As intervenções envolvem pintura, recuperação estrutural e serviços de conservação. O objetivo é garantir melhores condições de preservação dos equipamentos culturais instalados no espaço. O trabalho segue critérios técnicos que buscam manter a autenticidade dos bens históricos.

Preservação da identidade cultural baiana

“Essas ações buscam fortalecer a preservação da memória e da identidade cultural baiana, assegurando a conservação de patrimônios importantes para a história do estado”, afirma o diretor-geral do IPAC, Marcelo Lemos Filho. Ele destaca a Praça das Artes como um dos principais equipamentos culturais do Centro Histórico.

A requalificação integra um conjunto mais amplo de ações do IPAC. Só em 2025, o Instituto investiu mais de R$ 13 milhões em obras de requalificação e restauro. Entre os destaques recentes está a reabertura do Museu do Recôncavo Wanderley Pinho, em dezembro do ano passado, após requalificação que recebeu aporte de mais de R$ 3 milhões em recursos próprios. Também houve obras nas Igrejas de Senhor dos Passos, em Feira de Santana, e na Igreja Matriz de Valença.

Restauro em múltiplas frentes

A Coordenação de Conservação e Restauro (Cores) do IPAC atua em diversas frentes. O trabalho inclui intervenções especializadas em igrejas, museus, esculturas, imagens sacras e imóveis históricos em diferentes regiões do estado. Atualmente, duas equipes trabalham no restauro de acervos religiosos da Igreja da Ascensão do Senhor, no distrito de Mirandela, em Banzaê.
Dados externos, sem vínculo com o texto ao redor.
(** X8.  [addOneDecl] adds the declaration to the set of its level and
    to no other: afterwards the declaration is at that level, and a
    declaration is at a level exactly when it was before or is the one
    just added at that level.  The other fields are left alone.  Adding
    the same declaration at the same level again changes nothing, and
    additions at different levels commute. *)
Theorem addOneDecl_registers :
  (∀ d L st, registeredAt (addOneDecl d L st) L d) ∧
  (∀ d L st L' d',
     registeredAt (addOneDecl d L st) L' d' ↔
     registeredAt st L' d' ∨ (L' = L ∧ d' = d)) ∧
  (∀ d L st,
     ValidDecls (addOneDecl d L st) = ValidDecls st ∧
     VisitedDecls (addOneDecl d L st) = VisitedDecls st ∧
     AddrTakenDecls (addOneDecl d L st) = AddrTakenDecls st ∧
     MaxIndirectLevel (addOneDecl d L st) = MaxIndirectLevel st) ∧
  (∀ d L st, addOneDecl d L (addOneDecl d L st) = addOneDecl d L st) ∧
  (∀ d1 d2 L1 L2 st, L1 ≠ L2 →
     addOneDecl d1 L1 (addOneDecl d2 L2 st) = addOneDecl d2 L2 (addOneDecl d1 L1 st)).
Proof.
  assert (Hiff : ∀ d L st L' d',
     registeredAt (addOneDecl d L st) L' d' ↔
     registeredAt st L' d' ∨ (L' = L ∧ d' = d)).
  { intros d L st L' d'. unfold registeredAt. rewrite levelSet_addOneDecl.
    case_decide as HL.
    - subst L'. rewrite elem_of_DeclSet_insert. tauto.
    - tauto. }
  split_and!.
  - intros d L st. apply Hiff. by right.
  - exact Hiff.
  - done.
  - intros d L st. unfold addOneDecl at 1. cbn [AllPtrDecls set_AllPtrDecls].
    fold (levelSet (addOneDecl d L st) L).
    rewrite levelSet_addOneDecl, decide_True by done.
    rewrite DeclSet_insert_idem. unfold addOneDecl. simpl.
    fold (levelSet st L). rewrite insert_insert_eq. by destruct st.
  - intros d1 d2 L1 L2 st HL. unfold addOneDecl; simpl.
    rewrite !lookup_insert_ne by done.
    unfold set_AllPtrDecls; simpl. f_equal. by apply insert_insert_ne.
Qed.

Lemma VisitUnaryOperator_tracked SubExpr d st :
  trackedOperand SubExpr →
  getCanonicalDeclaratorDecl (IgnoreParenCasts SubExpr) = Ok d →
  VisitUnaryOperator UO_AddrOf SubExpr st
  = Ok (set_AddrTakenDecls ({[d]} ∪ AddrTakenDecls st) st).
Proof.
  unfold VisitUnaryOperator, trackedOperand. simpl. intros Ht Hd.
  rewrite Hd. by destruct (IgnoreParenCasts SubExpr).
Qed.

Lemma VisitBinaryOperator_unsafe Opc Lhs RHS d st :
  isAssignmentOp Opc = true ∨ isCompoundAssignmentOp Opc = true →
  isPointerType (Expr_getType Lhs) = true →
  (¬ safeRhs RHS) → getRefDecl Lhs = Ok d →
  VisitBinaryOperator Opc Lhs RHS st
  = Ok (set_ValidDecls (ValidDecls st ∖ {[d]}) st).
Proof.
  intros Hop Hptr Hunsafe Hd. unfold VisitBinaryOperator.
  replace (negb (isAssignmentOp Opc) && negb (isCompoundAssignmentOp Opc))
    with false
    by (destruct Hop as [-> | ->]; simpl; [done|by rewrite andb_false_r]).
  rewrite Hptr. cbn [negb]. unfold safeRhs in Hunsafe.
  destruct (IgnoreParenCasts RHS); simpl in *; try tauto; by rewrite Hd.
Qed.

Lemma VisitBinaryOperator_inv Opc Lhs RHS st st' :
  VisitBinaryOperator Opc Lhs RHS st = Ok st' →
  st' = st ∨
  ∃ d, (isAssignmentOp Opc = true ∨ isCompoundAssignmentOp Opc = true) ∧
       isPointerType (Expr_getType Lhs) = true ∧
       (¬ safeRhs RHS) ∧ getRefDecl Lhs = Ok d ∧
       st' = set_ValidDecls (ValidDecls st ∖ {[d]}) st.
Proof.
  unfold VisitBinaryOperator, safeRhs.
  destruct (negb (isAssignmentOp Opc) && negb (isCompoundAssignmentOp Opc)) eqn:Hop;
    [intros [= <-]; by left|].
  destruct (isPointerType (Expr_getType Lhs)) eqn:Hptr; simpl;
    [|intros [= <-]; by left].
  assert (Hop' : isAssignmentOp Opc = true ∨ isCompoundAssignmentOp Opc = true).
  { apply andb_false_iff in Hop as [H|H]; apply negb_false_iff in H; auto. }
  destruct (IgnoreParenCasts RHS) eqn:HE; simpl;
    try (intros [= <-]; by left).
  all: destruct (getRefDecl Lhs) as [d|] eqn:Hd; simpl; [|done].
  all: intros [= <-]; right; exists d; split_and!; auto.
Qed.

(** X9.  Visiting the same node twice in a row is the same as visiting it
    once: a declaration is registered by the first visit only, an
    address is recorded once, and a declaration already erased from
    ValidSet is not erased again. *)
Theorem collection_visit_idempotent N st st' :
  PointerLevelCollectionVisitor.Visit N st = Ok st' →
  PointerLevelCollectionVisitor.Visit N st' = Ok st'.
Proof.
  intros HN.
  assert (HD : ∀ DD, VisitDeclaratorDecl DD st = Ok st' →
               VisitDeclaratorDecl DD st' = Ok st').
  { intros DD. rewrite !VisitDeclaratorDecl_effect.
    destruct (registrable DD && bool_decide (getCanonicalDecl DD ∉ VisitedDecls st))
      eqn:HR; intros [= <-].
    - rewrite bool_decide_eq_false_2; [by rewrite andb_false_r|].
      intros Hn. apply Hn. rewrite VisitedDecls_registered.
      apply elem_of_union. left. by apply elem_of_singleton.
    - by rewrite HR. }
  destruct N as [[DD ?|DD|DD ? ?| |]|[]]; simpl in *; try done; try (by apply HD).
  - pose proof HN as HN'.
    apply VisitUnaryOperator_cases in HN' as [->|(d & -> & Ht & Hd & ->)]; [done|].
    rewrite (VisitUnaryOperator_tracked _ d) by done. simpl.
    f_equal. destruct st; unfold set_AddrTakenDecls; simpl. f_equal.
    apply leibniz_equiv. intros x. rewrite !elem_of_union. tauto.
  - pose proof HN as HN'.
    apply VisitBinaryOperator_inv in HN' as [->|(d & Hop & Hptr & Hu & Hd & ->)];
      [done|].
    rewrite (VisitBinaryOperator_unsafe _ _ _ d) by done. simpl.
    f_equal. destruct st; unfold set_ValidDecls; simpl. f_equal.
    apply leibniz_equiv. intros x. rewrite !elem_of_difference. tauto.
Qed.

Lemma collection_visit_idempotent_witness :
  PointerLevelCollectionVisitor.Visit (NDecl (VarDecl Cases.a None))
    Examples.collected_pq
    = Ok (registered 10%positive 2 Examples.collected_pq) ∧
  PointerLevelCollectionVisitor.Visit (NDecl (VarDecl Cases.a None))
    (registered 10%positive 2 Examples.collected_pq)
    = Ok (registered 10%positive 2 Examples.collected_pq).
Proof.
  assert (H : PointerLevelCollectionVisitor.Visit (NDecl (VarDecl Cases.a None))
                Examples.collected_pq
              = Ok (registered 10%positive 2 Examples.collected_pq))
    by (vm_compute; reflexivity).
  split; [exact H|].
  exact (collection_visit_idempotent _ _ _ H).
Defined.

Lemma VisitBinaryOperator_guarded Opc Lhs RHS st :
  isAssignmentOp Opc = true ∨ isCompoundAssignmentOp Opc = true →
  isPointerType (Expr_getType Lhs) = true →
  (¬ safeRhs RHS) →
  VisitBinaryOperator Opc Lhs RHS st
  = (DD ← getRefDecl Lhs; Ok (set_ValidDecls (ValidDecls st ∖ {[DD]}) st)).
Proof.
  intros Hop Hptr Hunsafe. unfold VisitBinaryOperator.
  replace (negb (isAssignmentOp Opc) && negb (isCompoundAssignmentOp Opc))
    with false
    by (destruct Hop as [-> | ->]; simpl; [done|by rewrite andb_false_r]).
  rewrite Hptr. cbn [negb]. unfold safeRhs in Hunsafe.
  destruct (IgnoreParenCasts RHS); simpl in *; try tauto; done.
Qed.

Lemma VisitBinaryOperator_skipped Opc Lhs RHS st :
  ¬ ((isAssignmentOp Opc = true ∨ isCompoundAssignmentOp Opc = true) ∧
     isPointerType (Expr_getType Lhs) = true ∧ ¬ safeRhs RHS) →
  VisitBinaryOperator Opc Lhs RHS st = Ok st.
Proof.
  intros Hn. unfold VisitBinaryOperator.
  destruct (negb (isAssignmentOp Opc) && negb (isCompoundAssignmentOp Opc)) eqn:Hop;
    [done|].
  destruct (isPointerType (Expr_getType Lhs)) eqn:Hptr; simpl; [|done].
  assert (Hop' : isAssignmentOp Opc = true ∨ isCompoundAssignmentOp Opc = true).
  { apply andb_false_iff in Hop as [H|H]; apply negb_false_iff in H; auto. }
  unfold safeRhs in Hn.
  destruct (IgnoreParenCasts RHS); simpl; try done; exfalso; apply Hn; tauto.
Qed.
Lemma describe_truthy `{Ollama} (image_bytes : bytes) :
  truthy (describe_image_with_llava image_bytes) = true
  /\ (describe_image_with_llava image_bytes = placeholder_description
      \/ exists description,
           describe_image_with_llava image_bytes
           = "[IMAGE DESCRIPTION] " +:+ description).
Proof.
  unfold describe_image_with_llava.
  destruct (ollama_chat image_bytes) as [e|d].
  - split; [reflexivity | now left].
  - split; [reflexivity | right; now exists d].
Qed.

(** An image yields one chunk when it is decoded and large enough, and none
    otherwise, whether or not the vision model answers. *)
Lemma image_chunk_count `{Ollama} (page_num img_index : nat) (img : result RawImage) :
  length (image_chunk page_num img_index img)
  = if large_enough img then 1 else 0.
Proof.
  unfold image_chunk, large_enough. destruct img as [e|im]; [reflexivity|].
  rewrite !Nat.ltb_antisym.
  destruct (MIN_IMAGE_SIZE <=? width im), (MIN_IMAGE_SIZE <=? height im);
    try reflexivity.
  cbn [negb orb andb].
  now destruct (describe_truthy (image im)) as [-> _].
Qed.

Lemma image_chunk_ok_in `{Ollama} (n page_num img_index : nat)
    (img : result RawImage) (c : Chunk) :
  page_num < n -> In c (image_chunk page_num img_index img) -> image_chunk_ok n c.
Proof.
  intros Hn. unfold image_chunk. destruct img as [e|im]; [intros []|].
  destruct ((width im <? MIN_IMAGE_SIZE) || (height im <? MIN_IMAGE_SIZE));
    [intros []|].
  destruct (describe_truthy (image im)) as [Ht Hform]. rewrite Ht.
  intros [<- | []]. unfold image_chunk_ok. simpl.
  split; [exact Ht|]. split; [exact Hform|]. split; [reflexivity|].
  split; [lia|]. split; eauto.
Qed.

Lemma page_images_count `{Ollama} (page_num a : nat)
    (image_list : list (result RawImage)) :
  length (flat_map (fun '(img_index, img) => image_chunk page_num img_index img)
                   (zip (seq a (length image_list)) image_list))
  = length (List.filter large_enough image_list).
Proof.
  revert a; induction image_list as [|img l IH]; intros a; simpl; [reflexivity|].
  rewrite length_app, image_chunk_count, IH.
  now destruct (large_enough img).
Qed.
Para o coordenador da Cores, Rodrigo Santos, a restauração vai além da recuperação estética. “Nosso objetivo é garantir a integridade dos bens, preservando sua autenticidade e assegurando que continuem cumprindo sua função cultural”, afirma.

As intervenções são precedidas por estudos técnicos que identificam materiais e elementos originais das edificações. O trabalho respeita a integridade histórica de cada bem. As equipes são especializadas em áreas como marcenaria, pintura artística e conservação de materiais como madeira, metais e cantaria.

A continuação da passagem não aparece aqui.